G.L. Prestige, way back in the 1930s, made this observation about platonism in the ancient world:

It permeated the very atmosphere mentally absorbed by Christians of the second and third centuries, even more completely than simplified biology and third-hand physics pervade the popular intellectual atmosphere of the twentieth century.

When I’m finished applauding that, I might only add a few economic or political assumptions to “the popular intellectual atmosphere” of our age. Prestige goes on to say that the “the ancient environment was the more admirable” than ours in one specific way:

it possessed, what the intellectual atmosphere of the modern populace does not possess, a really critical and philosophical basis. If people thought at all they could only think in that medium. (God in Patristic Thought, 1936)

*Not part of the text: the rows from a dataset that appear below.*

Lemma page_law s s' p :
  kh_ok s -> kh_page_allocate 1 s = Done (p, s') ->
  kh_ok s' /\ p <> 0 /\ ~ kh_live s p /\ kh_live s' p /\ (forall a, kh_live s a -> kh_live s' a) /\
  (forall b, p <= b < p + PAGE -> ld8 (kh_mem s') b = 0) /\
  (forall l, kh_fits l s' <-> kh_fits l s) /\ kh_keeps s s'.
Proof using Hh PageSourceLaws0.
  intros [Hl (F & B & W)] E. change (ba_page_allocate 1 s = Done (p, s')) in E. unfold ba_page_allocate in E.
  apply bind_done_inv in E as ([q src] & Ea & [= -> <-]).
  assert (in_u64 (1 * PAGE)) as Hr by (unfold PAGE; lia).
  destruct (law_alloc (ba_src s) src 1 p (bw_ok _ _ _ _ _ W) ltac:(lia) Hr Ea) as (Hok & Hfresh & Hown & Hz & _).
  pose proof (ba_page_wf s F B p src 1 Hh W ltac:(lia) Hr Ea) as W'.
  assert (src_owned src p) as Hp by (apply Hown; right; exists 0; lia).
  pose proof (law_range _ _ Hok Hp) as (_ & Hlo & _). pose proof (proj1 Hh).
  destruct (law_below (ba_src s) src _ 1 p (bw_ok _ _ _ _ _ W) (bw_below _ _ _ _ _ W) ltac:(lia) Hr Ea) as [_ C1].
  split_and!; [split; [exact Hl|by exists F, B]|lia| |by left| | |done|].
  - intros [Ho|Hb].
    + specialize (Hfresh 0 ltac:(lia)). by rewrite Z.mul_0_l, Z.add_0_r in Hfresh.
    + rewrite (busy_iff s F B) in Hb by done. by eapply (page_not_busy _ F B p W').
  - intros a [Ho|Hb]; [left; apply Hown; by left|right]. rewrite (busy_iff s F B) in Hb by done.
    by rewrite (busy_iff _ F B) by done.
  - intros b Hb. apply Hz. lia.
  - pose proof (hp_layout _ _ _ _ _ _ _ (bw_heap _ _ _ _ _ W)) as HL.
    eapply (keeps_of _ _ F B F B W W'); [done|]. intros x Hx.
    pose proof (ly_in _ _ _ _ HL x ltac:(set_solver)). split.
    + apply (changes_ld64 _ _ _ _ C1). intros a Ha. cbn beta. unfold off_size in Ha. lia.
    + intros a Ha. apply C1. cbn beta. unfold content in Ha. lia.
Qed.

Lemma block_law s s' n l p :
  kh_ok s -> kh_fits (n :: l) s -> kh_block_allocate n s = Done (p, s') ->
  kh_ok s' /\ p <> 0 /\ ~ kh_live s p /\ kh_live s' p /\ (forall a, kh_live s a -> kh_live s' a) /\
  (forall b, p <= b < p + n -> ld8 (kh_mem s') b = 0) /\
  kh_block s' p /\ n <= kh_extent s' p /\ kh_fits l s' /\ kh_keeps s s'.
Proof using Hh PageSourceLaws0.
  intros [Hl (F & B & W)] Hfit E. destruct (fits_head s n l Hfit) as (Hn & Hf1 & Hf2). simpl in *.
  destruct (block_allocate_spec hhdm table s F B n Hh Hl W Hn Hf1 Hf2)
    as [Ex|(b & s1 & F' & Ex & Hl' & W' & Hsz & Ke & Hz & Kb)]; [congruence|].
  assert (p = b + 48 /\ s1 = s') as [-> ->] by (split; congruence).
  destruct (block_live_step s F B b s' F' W W' Ke) as (L1 & L2 & L3).
  pose proof (layout_pos _ _ _ _ (hp_layout _ _ _ _ _ _ _ (bw_heap _ _ _ _ _ W')) b ltac:(set_solver)).
  destruct (block_allocate_current hhdm table s F B n _ s' W Hn Hf1 Hf2 E) as [Hcur Hal].
  pose proof (ly_region _ _ _ _ (hp_layout _ _ _ _ _ _ _ (bw_heap _ _ _ _ _ W))).
  destruct Hfit as [Hall Hroom]. apply Forall_cons in Hall as [_ Hall].
  split_and!; [exact Hl'|by eexists _, _|lia|done|by right|done|done|done| |done| |].
  - by replace (b + 48 - 48) with b by lia.
  - apply (room_step s s' (block_pages n) (list_pages l)); [done|by apply list_pages_nonneg|lia|lia|apply W|done].
  - by apply (keeps_of s s' F B F' (b :: B)); [done|done|set_solver|].
Qed.

Lemma free_law s p : kh_ok s -> kh_block s p ->
  exists s', kh_block_deallocate p s = Done s' /\ kh_ok s' /\ ~ kh_block s' p /\
    forall a, kh_block s a -> a <> p -> kh_block s' a /\ kh_extent s' a = kh_extent s a /\
      forall b, a <= b < a + kh_extent s a -> ld8 (kh_mem s') b = ld8 (kh_mem s) b.
Proof using Hh PageSourceLaws0.
  intros [Hl (F & B & W)] Hp. simpl in *. rewrite (busy_iff s F B) in Hp by done.
  destruct (block_deallocate_spec hhdm table s F B (p - 48) Hh Hl W ltac:(set_solver)) as (s' & E & Hl' & W' & Hk).
  replace (p - 48 + 48) with p in E by lia. exists s'. rewrite (busy_iff s' _ _ p W').
  split_and!; [done|done|by eexists _, _|rewrite elem_of_del; tauto|].
  intros a Ha Hap. rewrite (busy_iff s F B) in Ha by done. rewrite (busy_iff s' _ _ a W'), elem_of_del.
  destruct (Hk (a - 48) ltac:(set_solver)) as [K1 K2]. split_and!; [done|lia|done|]. intros b Hb. apply K2.
  unfold content, h_end. lia.
Qed.

Lemma write_law s m : kh_ok s -> changes (kh_data s) (kh_mem s) m ->
  kh_ok (kh_with_mem s m) /\
  (forall a, kh_live (kh_with_mem s m) a <-> kh_live s a) /\
  (forall a, kh_block (kh_with_mem s m) a <-> kh_block s a) /\
  (forall a, kh_block s a -> kh_extent (kh_with_mem s m) a = kh_extent s a) /\
  (forall l, kh_fits l (kh_with_mem s m) <-> kh_fits l s).
Proof using Hh PageSourceLaws0.
  intros [Hl (F & B & W)] Hc. simpl in *.
  destruct (client_write_spec hhdm table s F B m Hh W) as [W' Hsz].
  { eapply changes_mono; [|exact Hc]. intros a (x & Hx & Ha). simpl in *. rewrite (busy_iff s F B) in Hx by done.
    exists (x - 48). split; [done|]. unfold content, h_end. lia. }
  assert (forall a, busy_block (set_ba_mem s m) a <-> busy_block s a) as Hb.
  { intros a. by rewrite (busy_iff _ F B), (busy_iff s F B). }
  destruct (src_above hhdm table s m Hh (bw_ok _ _ _ _ _ W) (bw_below _ _ _ _ _ W) (bw_table _ _ _ _ _ W)) as (_ & _ & _ & Ho).
  { eapply changes_mono; [|exact Hc]. intros a (x & Hx & Ha). simpl in *. rewrite (busy_iff s F B) in Hx by done.
    pose proof (ly_in _ _ _ _ (hp_layout _ _ _ _ _ _ _ (bw_heap _ _ _ _ _ W)) (x - 48) ltac:(set_solver)). lia. }
  split_and!; [done|by exists F, B| |done| |done].
  - intros a. by rewrite Hb, (Ho a).
  - intros a Ha. rewrite (busy_iff s F B) in Ha by done. rewrite (ba_mem_set hhdm). apply Hsz. set_solver.
Qed.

And the same goes for us, with our “simplified biology and third-hand physics.” Our brains, as we say these days, just work that way.

Around the same time as Prestige was writing, Karl Barth was just gathering momentum for the task of producing the Church Dogmatics for the next three decades. In the preface to I:1, he predicted that critics were not going to be pleased with his decision to turn his full attention on classic Christian doctrines and to handle them in running dialogue with the church fathers and the medievals:

It would seem that Church history no longer begins for me in 1517. I can quote Anselm and Thomas with no sign of horror. I obviously regard the doctrine of the early Church as in some sense normative. I deal explicitly with the doctrine of the Trinity, and even with that of the Virgin Birth.

Horrors! The gaping maw of scholasticism opens wide for the author who a few years earlier showed such promise as a feisty contrarian. With good humor, Barth shrugged off the criticism. The way forward for him required an appropriation of the traditional modes of thought, and he had long since learned to be suspicious of what his theological teachers had hidden from him:

not merely the most important but also the most relevant and beautiful problems in dogmatics begin at the very point where the fable of ‘unprofitable scholasticism’ and the slogan about the ‘Greek thinking of the fathers’ persuade us that we ought to stop.

“Important… relevant and beautiful.” Of course Barth was on his way to a certain type of revision of Christian theology as much as he was launching a campaign of retrieval; he was “orthodox and modern.” But to get the program started at all, he had to climb over a barricade marked “Greek Thinking of the Fathers.” It’s a good barricade for climbing over.